Propolis is a natural resin that originates from young tree buds. Honeybees collect propolis and use it to mend holes in hives and protect their colonies against bacteria, viruses, and fungi. Since antiquity, healers have used propolis to treat the common cold, sore throats, burns, allergies, and more. Recent research from the University of Chicago Medical Center points to the benefits of propolis for a more serious condition—cancer.
Propolis Halts Cancer Cell Growth
Interested in better understanding the antibacterial, antimicrobial, and anti-inflammatory properties of propolis, University of Chicago Medical Center researchers tested the substance's effects on prostate cancer cells.

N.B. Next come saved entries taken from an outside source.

(** X14.  The review of [part_000] reads the checked review-length radio
    button without a fallback.  When none is checked, a run past the guard
    sends nothing: the [TypeError] is caught, its message is the only line
    of the progress log, and the user gets the alert.  From the same page
    [index.js] falls back to [detailed] and sends its request. *)
Theorem legacy_review_needs_checked_length `{Browser} (w : World) :
  passesGuard (ExGenerateReview part_000) w = true ->
  checked w "review-length" = None ->
  let w' := final Legacy.handleGenerateReview w in
  outcome Legacy.handleGenerateReview w = Returned tt
  /\ requests w' = requests w
  /\ reviewProgressLog w' = ["❌ Error: Cannot read properties of null (reading 'value')"]
  /\ alerts w' = alerts w ++ ["Error generating literature review."]
  /\ issued Basic.handleGenerateReview w
     = [queryRequest (reviewPrompt "detailed" (topicOf w))].
Proof.
  intros Hguard Hchecked w'.
  assert (Hrev : part_000 <> part_001) by discriminate.
  destruct (generateReview_run w Hrev) as [Ho Hrun].
  unfold mainRequest in Hrun. rewrite Hguard, Hchecked in Hrun.
  split; [exact Ho |]. split; [exact (proj1 Hrun) |].
  split; [exact (proj1 (proj2 Hrun)) |]. split; [exact (proj2 (proj2 Hrun)) |].
  destruct (exchange_summary (ExGenerateReview index_js) w) as (_ & Hrequests & _).
  unfold issued. cbn [operation run] in Hrequests.
  fold (final Basic.handleGenerateReview w). rewrite Hrequests, skipn_length_app.
  unfold exchange, mainRequest.
  change (passesGuard (ExGenerateReview index_js) w)
    with (passesGuard (ExGenerateReview part_000) w).
  rewrite Hguard. unfold radio. rewrite Hchecked.
  reflexivity.
Qed.

Lemma legacy_review_needs_checked_length_witness :
  let B := DraftExample.writer in
  requests (final Legacy.handleGenerateReview DraftExample.stale) = []
  /\ alerts (final Legacy.handleGenerateReview DraftExample.stale)
     = ["Error generating literature review."].
Proof.
  intro B.
  pose proof (@legacy_review_needs_checked_length B DraftExample.stale eq_refl eq_refl)
    as Hrun.
  split; [exact (proj1 (proj2 Hrun)) | exact (proj1 (proj2 (proj2 (proj2 Hrun))))].
Defined.

(* ================================================================== *)
(** ** Picking one file *)

Section OneFile.

Context `{Browser}.

(** How the single-file path of [index.js] and [part_001] takes a file:
    as a PDF, as a Word document, or as text. *)
Inductive Kind : Type := PdfFile | WordFile | TextFile.

Definition kindOf (file : File) : Kind :=
  let fileExtension := JsString.fileExtension (file_name file) in
  if (file_type file =? "application/pdf")%string || (fileExtension =? "pdf")%string
  then PdfFile
  else if (fileExtension =? "docx")%string || (fileExtension =? "doc")%string
  then WordFile
  else TextFile.

Definition uploadOf (file : File) (fileType base64 : string) : Request :=
  requestOf "/add_document" "POST"
    (Some (JObj [("content", JStr base64);
                 ("filename", JStr (file_name file));
                 ("file_type", JStr fileType)])).

(** What cannot be read leaves the page with an error in the name
    display and no remembered file name. *)
Definition unread (file : File) (e : Exn) (w w' : World) : Prop :=
  texts w' fileNameDisplay_textContent = "Error processing file."
  /\ currentFileName w' = ""
  /\ texts w' articleInput_value = ""
  /\ alerts w'
     = alerts w
       ++ [("Error processing " ++ file_name file ++ ": " ++ Value.message e)%string]
  /\ requests w' = requests w.

Definition uploaded (file : File) (fileType kind : string) (w w' : World) : Prop :=
  match file_dataURL file with
  | None => unread file ProgressEvent w w'
  | Some base64 =>
      match answer w (uploadOf file fileType base64) with
      | Returned _ =>
          requests w' = requests w ++ [uploadOf file fileType base64; documentsRequest]
          /\ alerts w'
             = alerts w
               ++ [("✅ " ++ kind ++ " " ++ quoted (file_name file)
                    ++ " uploaded successfully!")%string]
          /\ texts w' fileNameDisplay_textContent = ""
          /\ texts w' fileInput_value = ""
          /\ texts w' articleInput_value = ""
          /\ currentFileName w' = ""
      | Thrown e =>
          requests w' = requests w ++ [uploadOf file fileType base64]
          /\ texts w' fileNameDisplay_textContent = "Error processing file."
          /\ currentFileName w' = ""
      end
  end.

Definition selectedTo (file : File) (w : World) (o : Outcome unit) (w' : World) : Prop :=
  o = Returned tt
  /\ match kindOf file with
     | PdfFile => uploaded file "pdf" "PDF file" w w'
     | WordFile => uploaded file "docx" "Word document" w w'
     | TextFile =>
         match file_text file with
         | inr fullText =>
             texts w' articleInput_value = JsString.trim fullText
             /\ currentFileName w' = file_name file
             /\ texts w' fileNameDisplay_textContent
                = ("Selected: " ++ file_name file)%string
             /\ alerts w' = alerts w
             /\ requests w' = requests w
         | inl e => unread file e w w'
         end
     end.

Researchers isolated one of propolis's anti-cancer bioactive components—caffeic acid phenethyl ester (CAPE). They treated in vitro prostate cancer cells with small doses of CAPE, which subsequently slowed the growth of these tumor cells! CAPE also demonstrated an anti-cancer effect when fed to mice with prostate tumors. Tumor growth in mice slowed by a remarkable 50%, and treating mice with CAPE daily halted tumor growth entirely. However, once treatment ceased, the tumors went right back to work growing and proliferating.
These findings suggest that propolis does not kill the cancer cells but rather slows their development and dissemination by interrupting the signaling networks that control their growth. However, 4 other studies have indicated that propolis can indeed induce cancer cell death, a process called apoptosis.
Propolis Treats Neurofibrotosis
In 2009, scientists at Universitaets Klinikum Eppendorf in Hamburg, Germany tested the effects of propolis on neurofibromatosis tumor growth in cancer patients. Neurofibromatosis is a condition that can trigger the growth of tumors on nerve tissue throughout the body, including the brain and spinal cord. Neurofibromatosis tumors depend on the gene PAK1 for growth—as do 70% of all human cancers, including breast cancer. Results from the study confirmed that both CAPE and ARC blocked cancer-causing PAK1 signaling pathways, thereby suppressing tumor growth.
Researchers are knee-deep in studying the anti-cancer potential of propolis on neurofibromatosis, melanoma, and pancreatic cancers. Although research is still preliminary, the majority of cancer patients participating in the studies are exhibiting no further tumor growth.
Such promise is incredibly exciting. Researchers are optimistic that the anti-cancer mechanisms in propolis may extend to other PAK1-dependent diseases such as AIDS and Fragile X mental retardation syndrome.